Nitasha and Jalpen Patel during their wedding ceremony at the Gayatri Consciousness Center in Anaheim. Photo by Stacey Adams.

When Nitasha and Jalpen Patel began planning their wedding in January of 2020, they had their sights set on celebrating in their families’ home state of Gujarat, located on India’s northwestern coast. As is traditional for Hindu weddings, it was going to be a massive event, with roughly 1,500 guests expected to attend.

But, like many other couples, the Patels had to drastically change their plans when the coronavirus swept the world just a few months later.

The ceremony, normally a multi-day event involving rituals performed by uncles, aunts and other relatives to celebrate the union of two families, had to be toned down, in part because not all family members would be able to attend.

“We were not able to do all the ceremonies we would normally do in an Indian wedding,” Patel said. “We had to reduce—we basically did everything in half a day.”

For followers of many religions, matrimony is an important stage in life, one that is celebrated and sanctioned by their religious institutions. Churches, temples and synagogues have had to make adjustments during the pandemic—and so have religious couples. Still, for some, a religious wedding was non-negotiable.

“We stress the importance of church weddings for the simple fact that they lay the base of a lot of other sacraments in the church,” said Sam Christi, business manager of St. Barnabas Catholic Church in California Heights.

While weddings don’t constitute a significant source of income for the church, Christi said they fill an important role in the spiritual journey of its members. “You are expected, as part of being a Catholic, to follow the Catholic ceremonies and all the rules and all the sacraments. Getting married in the church is one of them,” he said.

But until recently, couples who wanted to get married in the church had to do so in an outside tent, set up after the state’s public health department issued opening guidelines for houses of worship on July 29, 2020—not an ideal environment for a spiritual milestone, the church’s pastor said.

“For me, as a priest, it’s important to have the wedding in the sanctuary of the church, because it creates a sacred space,” said Father Antony Gaspar.

Now that weddings in the interior of the church are possible again, requests for wedding ceremonies have begun to pick up. The church has also been performing blessings, a re-statement of vows in the church that allows couples to have the church wedding they were denied during the pandemic.

“They feel a sense of sacredness and holiness in the church,” Gaspar said. “That the sense of solemnity was taken away in the tent.”

In the Jewish faith, weddings generally take place outside of the sacred space of the synagogue.

Rabbi David Cantor, of Temple Beth Shalom in Bixby Knolls, said wedding requests have always been rare within his small congregation and he hasn’t received any requests for post-pandemic ceremonies so far.

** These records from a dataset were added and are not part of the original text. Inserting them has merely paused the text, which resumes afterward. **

(* ================================================================= *)
(** ** Doubles: rounding and the shortest decimal *)

Lemma pow2_le_iff (p q t c : Z) : 0 <= c -> 0 <= t + c ->
  pow2_le p q t = true <-> q * 2 ^ (t + c) <= p * 2 ^ c.
Proof.
  intros Hc Htc. unfold pow2_le. destruct (Z.leb_spec 0 t) as [Ht|Ht].
  - rewrite Z.leb_le, Z.pow_add_r by lia.
    assert (P2 : 0 < 2 ^ c) by (apply Z.pow_pos_nonneg; lia).
    rewrite Z.mul_assoc. split; intros H; [nia|].
    apply (Z.mul_le_mono_pos_r _ _ (2 ^ c)); assumption.
  - rewrite Z.leb_le.
    replace (2 ^ c) with (2 ^ (- t) * 2 ^ (t + c)) by (rewrite <- Z.pow_add_r by lia; f_equal; lia).
    assert (P2 : 0 < 2 ^ (t + c)) by (apply Z.pow_pos_nonneg; lia).
    rewrite Z.mul_assoc. split; intros H; [nia|].
    apply (Z.mul_le_mono_pos_r _ _ (2 ^ (t + c))); assumption.
Qed.

Lemma pow2_le_anti (p q t t' : Z) : 0 < p -> 0 < q -> t <= t' ->
  pow2_le p q t' = true -> pow2_le p q t = true.
Proof.
  intros Hp Hq Htt H.
  set (c := Z.max 0 (- t)).
  rewrite (pow2_le_iff p q t' c) in H by lia. rewrite (pow2_le_iff p q t c) by lia.
  etransitivity; [|exact H]. apply Z.mul_le_mono_nonneg_l; [lia|].
  apply Z.pow_le_mono_r; lia.
Qed.

Lemma flog2_spec (p q : Z) : 0 < p -> 0 < q ->
  pow2_le p q (flog2 p q) = true /\ pow2_le p q (flog2 p q + 1) = false.
Proof.
  intros Hp Hq.
  destruct (Z.log2_spec p Hp) as [Pl Ph]. destruct (Z.log2_spec q Hq) as [Ql Qh].
  assert (Lp := Z.log2_nonneg p). assert (Lq := Z.log2_nonneg q).
  set (lp := Z.log2 p) in *. set (lq := Z.log2 q) in *.
  assert (A : pow2_le p q (lp - lq - 1) = true).
  { rewrite (pow2_le_iff p q _ (lq + 1)) by lia.
    replace (lp - lq - 1 + (lq + 1)) with lp by lia.
    assert (0 < 2 ^ lp) by (apply Z.pow_pos_nonneg; lia). nia. }
  assert (B : pow2_le p q (lp - lq + 1) = false).
  { apply not_true_iff_false. rewrite (pow2_le_iff p q _ lq) by lia.
    replace (lp - lq + 1 + lq) with (Z.succ lp) by lia.
    assert (0 < 2 ^ lq) by (apply Z.pow_pos_nonneg; lia). nia. }
  unfold flog2. cbv zeta. fold lp lq. destruct (pow2_le p q (lp - lq)) eqn:E.
  - split; [exact E|exact B].
  - split; [exact A|]. replace (lp - lq - 1 + 1) with (lp - lq) by lia. exact E.
Qed.

Lemma flog2_unique (p q t : Z) : 0 < p -> 0 < q ->
  pow2_le p q t = true -> pow2_le p q (t + 1) = false -> flog2 p q = t.
Proof.
  intros Hp Hq H1 H2. destruct (flog2_spec p q Hp Hq) as [F1 F2].
  destruct (Z.lt_trichotomy (flog2 p q) t) as [L|[L|L]]; [|exact L|].
  - rewrite (pow2_le_anti p q (flog2 p q + 1) t) in F2 by (lia || exact H1). discriminate.
  - rewrite (pow2_le_anti p q (t + 1) (flog2 p q)) in H2 by (lia || exact F1). discriminate.
Qed.

Lemma pow2_le_scale (p q c t : Z) : 0 < p -> 0 < q -> 0 < c ->
  pow2_le (p * c) (q * c) t = pow2_le p q t.
Proof.
  intros Hp Hq Hc. apply eq_true_iff_eq.
  set (c' := Z.max 0 (- t)).
  rewrite (pow2_le_iff (p * c) (q * c) t c'), (pow2_le_iff p q t c') by lia.
  assert (P1 : 0 < 2 ^ (t + c')) by (apply Z.pow_pos_nonneg; lia).
  assert (P2 : 0 < 2 ^ c') by (apply Z.pow_pos_nonneg; lia).
  split; intros H; nia.
Qed.

Lemma flog2_scale (p q c : Z) : 0 < p -> 0 < q -> 0 < c -> flog2 (p * c) (q * c) = flog2 p q.
Proof.
  intros Hp Hq Hc. destruct (flog2_spec p q Hp Hq) as [F1 F2].
  apply flog2_unique; [nia|nia|rewrite pow2_le_scale; assumption..].
Qed.

Lemma round_q_scale (neg : bool) (p q c : Z) : 0 <= p -> 0 < q -> 0 < c ->
  round_q neg (p * c) (q * c) = round_q neg p q.
Proof.
  intros Hp Hq Hc. unfold round_q.
  destruct (Z.leb_spec p 0) as [Hp0|Hp0].
  - replace (p * c <=? 0) with true by (symmetry; apply Z.leb_le; nia). reflexivity.
  - replace (p * c <=? 0) with false by (symmetry; apply Z.leb_gt; nia).
    rewrite flog2_scale by lia.
    set (E := Z.max (flog2 p q - 52) (-1074)).
    assert (Hab : exists a b, 0 < b /\
      (if E <? 0 then p * c * 2 ^ (- E) else p * c) = a * c /\
      (if E <? 0 then q * c else q * c * 2 ^ E) = b * c /\
      (if E <? 0 then p * 2 ^ (- E) else p) = a /\
      (if E <? 0 then q else q * 2 ^ E) = b).
    { destruct (E <? 0) eqn:HE.
      - exists (p * 2 ^ (- E)), q. repeat split; try lia; ring.
      - apply Z.ltb_ge in HE. exists p, (q * 2 ^ E).
        assert (0 < 2 ^ E) by (apply Z.pow_pos_nonneg; lia). repeat split; try nia; ring. }
    destruct Hab as (a & b & Hb & -> & -> & -> & ->).
    rewrite Z.div_mul_cancel_r, Z.mul_mod_distr_r by lia.
    replace (b * c <? 2 * (a mod b * c)) with (b <? 2 * (a mod b))
      by (apply eq_true_iff_eq; rewrite !Z.ltb_lt; nia).
    replace (2 * (a mod b * c) =? b * c) with (2 * (a mod b) =? b)
      by (apply eq_true_iff_eq; rewrite !Z.eqb_eq; nia).
    reflexivity.
Qed.

Lemma dec_round_scale (neg : bool) (N x j : Z) : 0 <= N -> 0 <= j ->
  dec_round neg (N * 10 ^ j) (x - j) = dec_round neg N x.
Proof.
  intros HN Hj. unfold dec_round.
  destruct (Z.leb_spec 0 (x - j)); destruct (Z.leb_spec 0 x); try lia.
  - f_equal. rewrite <- Z.mul_assoc, <- Z.pow_add_r by lia. f_equal. f_equal. lia.
  - rewrite <- (round_q_scale neg (N * 10 ^ x) 1 (10 ^ (- (x - j)))) by
      (first [lia | apply Z.pow_pos_nonneg; lia
              | apply Z.mul_nonneg_nonneg; [lia|apply Z.pow_nonneg; lia]]).
    f_equal; [|ring]. rewrite <- Z.mul_assoc, <- Z.pow_add_r by lia. f_equal. f_equal. lia.
  - rewrite <- (round_q_scale neg N (10 ^ (- x)) (10 ^ j)) by
      (first [lia | apply Z.pow_pos_nonneg; lia]).
    f_equal. rewrite <- Z.pow_add_r by lia. f_equal. lia.
Qed.

Lemma round_q_sign (neg : bool) (p q : Z) : round_q neg p q = set_sign neg (round_q false p q).
Proof.
  unfold round_q.
  destruct (p <=? 0); [reflexivity|].
  repeat match goal with |- context [if ?b then _ else _] => destruct b end; reflexivity.
Qed.

Lemma dec_round_sign (neg : bool) (N x : Z) : dec_round neg N x = set_sign neg (dec_round false N x).
Proof. unfold dec_round. destruct (0 <=? x); apply round_q_sign. Qed.

Lemma round_q_exact (m e : Z) : 0 < m < 2 ^ 53 -> -1074 <= e <= 971 -> (2 ^ 52 <= m \/ e = -1074) ->
  round_q false (fst (dbl_frac m e)) (snd (dbl_frac m e)) = NFin false m e.
Proof.
  intros Hm He Hn.
  destruct (Z.log2_spec m ltac:(lia)) as [Ml Mh].
  assert (Hl : Z.log2 m < 53) by (apply Z.log2_lt_pow2; lia).
  assert (Hl2 : 52 <= Z.log2 m \/ e = -1074).
  { destruct Hn as [Hn|Hn]; [left|right; exact Hn].
    rewrite <- (Z.log2_pow2 52) by lia. apply Z.log2_le_mono, Hn. }
  assert (Lm := Z.log2_nonneg m).
  assert (Hpq : 0 < fst (dbl_frac m e) /\ 0 < snd (dbl_frac m e)).
  { unfold dbl_frac. destruct (Z.leb_spec 0 e); cbn [fst snd].
    - split; [apply Z.mul_pos_pos; [lia|apply Z.pow_pos_nonneg; lia]|lia].
    - split; [lia|apply Z.pow_pos_nonneg; lia]. }
  assert (Hf : flog2 (fst (dbl_frac m e)) (snd (dbl_frac m e)) = Z.log2 m + e).
  { apply flog2_unique; try lia.
    - set (c := Z.max 0 (- e)).
      rewrite (pow2_le_iff _ _ _ c) by lia. unfold dbl_frac.
      destruct (Z.leb_spec 0 e); cbn [fst snd].
      + replace c with 0 by lia. rewrite Z.add_0_r, Z.pow_0_r, Z.pow_add_r by lia.
        assert (0 < 2 ^ e) by (apply Z.pow_pos_nonneg; lia). nia.
      + replace c with (- e) by lia. replace (Z.log2 m + e + - e) with (Z.log2 m) by lia.
        rewrite <- Z.pow_add_r by lia. replace (- e + Z.log2 m) with (Z.log2 m + - e) by lia.
        rewrite Z.pow_add_r by lia. assert (0 < 2 ^ (- e)) by (apply Z.pow_pos_nonneg; lia). nia.
    - apply not_true_iff_false. set (c := Z.max 0 (- e)).
      rewrite (pow2_le_iff _ _ _ c) by lia. unfold dbl_frac.
      destruct (Z.leb_spec 0 e); cbn [fst snd].
      + replace c with 0 by lia. rewrite Z.add_0_r, Z.pow_0_r.
        replace (Z.log2 m + e + 1) with (Z.succ (Z.log2 m) + e) by lia.
        rewrite Z.pow_add_r by lia. assert (0 < 2 ^ e) by (apply Z.pow_pos_nonneg; lia). nia.
      + replace c with (- e) by lia. replace (Z.log2 m + e + 1 + - e) with (Z.succ (Z.log2 m)) by lia.
        assert (0 < 2 ^ (- e)) by (apply Z.pow_pos_nonneg; lia). nia. }
  unfold round_q. rewrite (proj2 (Z.leb_gt _ 0)) by lia. rewrite Hf.
  replace (Z.max (Z.log2 m + e - 52) (-1074)) with e by lia.
  assert (Hab : (if e <? 0 then fst (dbl_frac m e) * 2 ^ (- e) else fst (dbl_frac m e)) =
                m * (if e <? 0 then snd (dbl_frac m e) else snd (dbl_frac m e) * 2 ^ e)).
  { unfold dbl_frac. destruct (Z.ltb_spec e 0); destruct (Z.leb_spec 0 e); try lia; cbn [fst snd]; ring. }
  rewrite Hab. set (b := if e <? 0 then _ else _).
  assert (Hb : 0 < b).
  { unfold b. destruct (Z.ltb_spec e 0); [lia|]. apply Z.mul_pos_pos; [lia|apply Z.pow_pos_nonneg; lia]. }
  rewrite Z.div_mul, Z_mod_mult by lia.
  replace (b <? 2 * 0) with false by (symmetry; apply Z.ltb_ge; lia).
  replace (2 * 0 =? b) with false by (symmetry; apply Z.eqb_neq; lia).
  cbn [orb andb].
  rewrite (proj2 (Z.eqb_neq m 0)) by lia. rewrite (proj2 (Z.eqb_neq m (2 ^ 53))) by lia.
  rewrite (proj2 (Z.ltb_ge 971 e)) by lia. reflexivity.
Qed.

Lemma exact_dec_round (m e : Z) : 0 < m < 2 ^ 53 -> -1074 <= e <= 971 -> (2 ^ 52 <= m \/ e = -1074) ->
  dec_round false (fst (exact_dec m e)) (snd (exact_dec m e)) = NFin false m e.
Proof.
  intros H1 H2 H3. rewrite <- (round_q_exact m e H1 H2 H3).
  unfold exact_dec, dec_round, dbl_frac.
  destruct (Z.leb_spec 0 e); cbn [fst snd].
  - rewrite Z.leb_refl. cbn. rewrite Z.mul_1_r. reflexivity.
  - replace (0 <=? e) with false by (symmetry; apply Z.leb_gt; lia).
    replace (10 ^ (- e)) with (2 ^ (- e) * 5 ^ (- e)) by (rewrite <- Z.pow_mul_l; reflexivity).
    apply round_q_scale; [lia|apply Z.pow_pos_nonneg; lia|apply Z.pow_pos_nonneg; lia].
Qed.

Lemma num_eqb_eq (x y : num) : num_eqb x y = true -> x = y.
Proof.
  destruct x as [n1 m1 e1|n1], y as [n2 m2 e2|n2]; cbn; try discriminate.
  - intros H. apply andb_true_iff in H as [H H3]. apply andb_true_iff in H as [H1 H2].
    apply Bool.eqb_prop in H1. apply Z.eqb_eq in H2. apply Z.eqb_eq in H3. subst. reflexivity.
  - intros H. apply Bool.eqb_prop in H. subst. reflexivity.
Qed.

Lemma pick_ok (m e k s x : Z) : pick m e k = Some (s, x) -> dec_round false s x = NFin false m e.
Proof.
  unfold pick. destruct (dbl_frac m e) as [p q].
  set (x0 := flog10 p q + 1 - k).
  destruct (if 0 <=? x0 then _ else _) as [A B].
  destruct (A mod B =? 0).
  - destruct (num_eqb (dec_round false (A / B) x0) (NFin false m e)) eqn:E; [|discriminate].
    intros H. injection H as <- <-. apply num_eqb_eq, E.
  - destruct (num_eqb (dec_round false (A / B) x0) (NFin false m e)) eqn:E1;
    destruct (num_eqb (dec_round false (A / B + 1) x0) (NFin false m e)) eqn:E2;
    try discriminate; [destruct (_ || _)|..]; intros H; injection H as <- <-;
    apply num_eqb_eq; assumption.
Qed.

Anecdotally, however, Cantor said he’s heard of couples who have made adjustments to the spiritual portion of their wedding as a result of the pandemic.

“Some people have delayed their weddings. Some people have chosen to have a secular wedding now,” he said. “Life goes on, but the public celebration is being put on hold.”

The Jewish faith did away with priesthood several thousand years ago, meaning that a rabbi isn’t required to sanction the union between two people for them to be married. Most couples, however, opt to have a rabbi present to guide them through the ceremony, Cantor noted.

“I’m just there to make sure that they marry each other correctly,” Cantor said about the rabbi’s role at Jewish weddings. “And I kinda feed them their lines,” he added, smiling.

Still, Cantor said he enjoys officiating weddings and witnessing the union formed between two members of the faith. As a conservative rabbi, Cantor only officiates weddings for couples where both partners are Jewish.

“Everybody’s happy at a wedding,” he said. “It’s not just a transaction, It’s two people being best friends for life.”

For Nitasha and Jalpen Patel, celebrating their union under the ceremonial guidance of a priest was non-negotiable, despite the many hurdles they faced in planning their wedding.

“The temple that I normally go to wasn’t allowing ceremonies, so I had to find one that did,” Nitasha Patel said.

“We always wanted a traditional Hindu ceremony—that’s what felt would actually unite us,” she added. “Doing it in a temple, we knew that God would be present there.”